TO DO:
What lines in the listing below hold the string "drop"? Please copy them out.

TASK MATERIAL section start

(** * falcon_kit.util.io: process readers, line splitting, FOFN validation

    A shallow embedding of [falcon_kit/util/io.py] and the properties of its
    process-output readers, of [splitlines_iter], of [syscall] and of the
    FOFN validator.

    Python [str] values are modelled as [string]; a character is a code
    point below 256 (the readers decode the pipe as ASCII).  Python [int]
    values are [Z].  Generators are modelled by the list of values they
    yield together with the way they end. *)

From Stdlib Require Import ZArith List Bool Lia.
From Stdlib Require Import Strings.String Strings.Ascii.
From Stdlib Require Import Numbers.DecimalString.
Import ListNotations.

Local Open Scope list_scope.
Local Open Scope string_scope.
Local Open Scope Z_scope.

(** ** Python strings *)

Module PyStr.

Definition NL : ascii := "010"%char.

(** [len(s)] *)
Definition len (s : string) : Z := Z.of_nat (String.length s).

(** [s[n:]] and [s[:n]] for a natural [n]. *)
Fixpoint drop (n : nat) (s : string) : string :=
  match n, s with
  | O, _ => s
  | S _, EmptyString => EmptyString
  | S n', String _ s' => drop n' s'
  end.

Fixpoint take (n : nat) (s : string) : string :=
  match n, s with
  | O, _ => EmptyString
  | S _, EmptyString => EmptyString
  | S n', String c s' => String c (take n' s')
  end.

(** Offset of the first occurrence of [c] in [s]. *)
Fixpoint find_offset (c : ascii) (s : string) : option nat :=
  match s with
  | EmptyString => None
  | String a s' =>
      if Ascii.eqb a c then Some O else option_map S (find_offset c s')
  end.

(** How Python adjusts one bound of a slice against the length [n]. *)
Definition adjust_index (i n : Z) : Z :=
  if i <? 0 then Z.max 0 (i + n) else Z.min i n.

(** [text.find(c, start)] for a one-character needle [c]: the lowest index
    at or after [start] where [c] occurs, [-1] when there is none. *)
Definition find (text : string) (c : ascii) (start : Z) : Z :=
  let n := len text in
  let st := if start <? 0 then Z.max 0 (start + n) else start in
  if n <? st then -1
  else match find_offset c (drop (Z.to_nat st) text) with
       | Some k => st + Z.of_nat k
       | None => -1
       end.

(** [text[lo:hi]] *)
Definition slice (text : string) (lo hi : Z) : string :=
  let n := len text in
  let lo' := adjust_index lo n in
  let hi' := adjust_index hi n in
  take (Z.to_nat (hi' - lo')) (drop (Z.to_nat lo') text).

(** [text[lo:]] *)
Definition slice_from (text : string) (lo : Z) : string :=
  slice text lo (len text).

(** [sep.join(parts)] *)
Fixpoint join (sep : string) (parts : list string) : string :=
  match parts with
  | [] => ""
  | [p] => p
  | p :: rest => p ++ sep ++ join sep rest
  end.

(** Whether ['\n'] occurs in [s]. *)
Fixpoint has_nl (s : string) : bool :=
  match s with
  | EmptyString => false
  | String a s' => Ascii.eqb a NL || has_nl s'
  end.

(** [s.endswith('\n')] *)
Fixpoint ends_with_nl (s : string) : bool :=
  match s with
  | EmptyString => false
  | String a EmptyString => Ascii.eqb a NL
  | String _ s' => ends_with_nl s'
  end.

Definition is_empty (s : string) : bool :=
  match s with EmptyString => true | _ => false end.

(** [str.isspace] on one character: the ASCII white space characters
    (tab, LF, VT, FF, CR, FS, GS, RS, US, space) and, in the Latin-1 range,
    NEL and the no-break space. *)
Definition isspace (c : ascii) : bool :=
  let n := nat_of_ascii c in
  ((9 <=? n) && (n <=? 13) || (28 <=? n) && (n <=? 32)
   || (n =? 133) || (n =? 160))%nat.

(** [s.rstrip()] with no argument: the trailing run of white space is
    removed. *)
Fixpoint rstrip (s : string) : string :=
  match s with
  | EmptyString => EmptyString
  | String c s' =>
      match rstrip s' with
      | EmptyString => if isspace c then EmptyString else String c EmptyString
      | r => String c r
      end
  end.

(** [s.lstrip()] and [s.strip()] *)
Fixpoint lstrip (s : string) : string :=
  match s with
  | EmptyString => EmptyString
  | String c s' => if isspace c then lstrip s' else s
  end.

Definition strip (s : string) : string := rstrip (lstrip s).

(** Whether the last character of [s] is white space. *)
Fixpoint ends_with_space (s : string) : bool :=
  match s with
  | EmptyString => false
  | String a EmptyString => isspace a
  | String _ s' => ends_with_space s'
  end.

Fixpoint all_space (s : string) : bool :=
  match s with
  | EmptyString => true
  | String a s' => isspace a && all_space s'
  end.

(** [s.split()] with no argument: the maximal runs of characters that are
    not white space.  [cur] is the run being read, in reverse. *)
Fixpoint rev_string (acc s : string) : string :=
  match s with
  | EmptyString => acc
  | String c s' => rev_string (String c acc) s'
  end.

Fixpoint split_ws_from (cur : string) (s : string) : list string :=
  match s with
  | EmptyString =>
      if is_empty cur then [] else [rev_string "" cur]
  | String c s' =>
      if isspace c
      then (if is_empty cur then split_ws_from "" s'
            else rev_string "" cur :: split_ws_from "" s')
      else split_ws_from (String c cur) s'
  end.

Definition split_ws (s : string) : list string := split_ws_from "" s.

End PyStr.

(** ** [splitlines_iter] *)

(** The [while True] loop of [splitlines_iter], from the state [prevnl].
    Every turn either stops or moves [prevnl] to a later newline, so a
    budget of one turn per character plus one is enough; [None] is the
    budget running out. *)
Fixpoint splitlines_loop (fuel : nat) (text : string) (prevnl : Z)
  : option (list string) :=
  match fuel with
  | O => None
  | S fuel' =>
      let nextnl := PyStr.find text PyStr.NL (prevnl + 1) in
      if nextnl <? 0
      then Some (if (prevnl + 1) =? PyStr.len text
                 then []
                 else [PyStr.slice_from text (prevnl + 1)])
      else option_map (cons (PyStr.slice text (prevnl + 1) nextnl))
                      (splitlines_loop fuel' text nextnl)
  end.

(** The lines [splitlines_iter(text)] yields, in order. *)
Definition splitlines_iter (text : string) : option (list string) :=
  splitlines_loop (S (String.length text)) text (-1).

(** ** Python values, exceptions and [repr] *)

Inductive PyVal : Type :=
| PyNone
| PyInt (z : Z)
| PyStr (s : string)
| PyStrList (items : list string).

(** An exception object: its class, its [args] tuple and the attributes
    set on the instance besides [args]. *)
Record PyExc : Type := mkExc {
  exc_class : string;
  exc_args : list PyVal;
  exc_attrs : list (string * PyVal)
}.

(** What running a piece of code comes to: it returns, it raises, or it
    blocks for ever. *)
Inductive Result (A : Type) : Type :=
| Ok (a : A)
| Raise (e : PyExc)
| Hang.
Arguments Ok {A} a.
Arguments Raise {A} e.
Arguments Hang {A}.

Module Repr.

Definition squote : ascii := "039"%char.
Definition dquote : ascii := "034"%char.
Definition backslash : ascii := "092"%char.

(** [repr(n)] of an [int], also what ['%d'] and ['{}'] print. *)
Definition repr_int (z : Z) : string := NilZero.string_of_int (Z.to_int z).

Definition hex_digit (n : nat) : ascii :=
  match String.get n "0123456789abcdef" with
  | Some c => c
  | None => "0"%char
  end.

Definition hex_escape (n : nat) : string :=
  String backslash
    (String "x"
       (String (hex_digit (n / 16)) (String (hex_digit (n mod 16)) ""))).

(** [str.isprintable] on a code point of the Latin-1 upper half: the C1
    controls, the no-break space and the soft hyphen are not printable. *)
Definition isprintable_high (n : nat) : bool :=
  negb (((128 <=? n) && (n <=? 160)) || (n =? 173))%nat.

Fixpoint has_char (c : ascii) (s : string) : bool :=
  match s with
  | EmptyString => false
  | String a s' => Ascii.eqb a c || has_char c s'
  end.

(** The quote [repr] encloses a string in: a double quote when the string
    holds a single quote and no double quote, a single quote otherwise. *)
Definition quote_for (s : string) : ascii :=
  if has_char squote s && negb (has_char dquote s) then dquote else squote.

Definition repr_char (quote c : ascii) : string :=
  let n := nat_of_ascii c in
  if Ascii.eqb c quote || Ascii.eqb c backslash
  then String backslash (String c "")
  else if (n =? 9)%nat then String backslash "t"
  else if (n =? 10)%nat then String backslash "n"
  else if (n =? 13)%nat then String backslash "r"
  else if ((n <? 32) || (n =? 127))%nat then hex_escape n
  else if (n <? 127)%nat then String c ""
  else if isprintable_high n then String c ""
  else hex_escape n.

TASK MATERIAL section end

RESPONSE AREA:
Fixpoint drop (n : nat) (s : string) : string :=
  | S n', String _ s' => drop n' s'
  else match find_offset c (drop (Z.to_nat st) text) with
  take (Z.to_nat (hi' - lo')) (drop (Z.to_nat lo') text).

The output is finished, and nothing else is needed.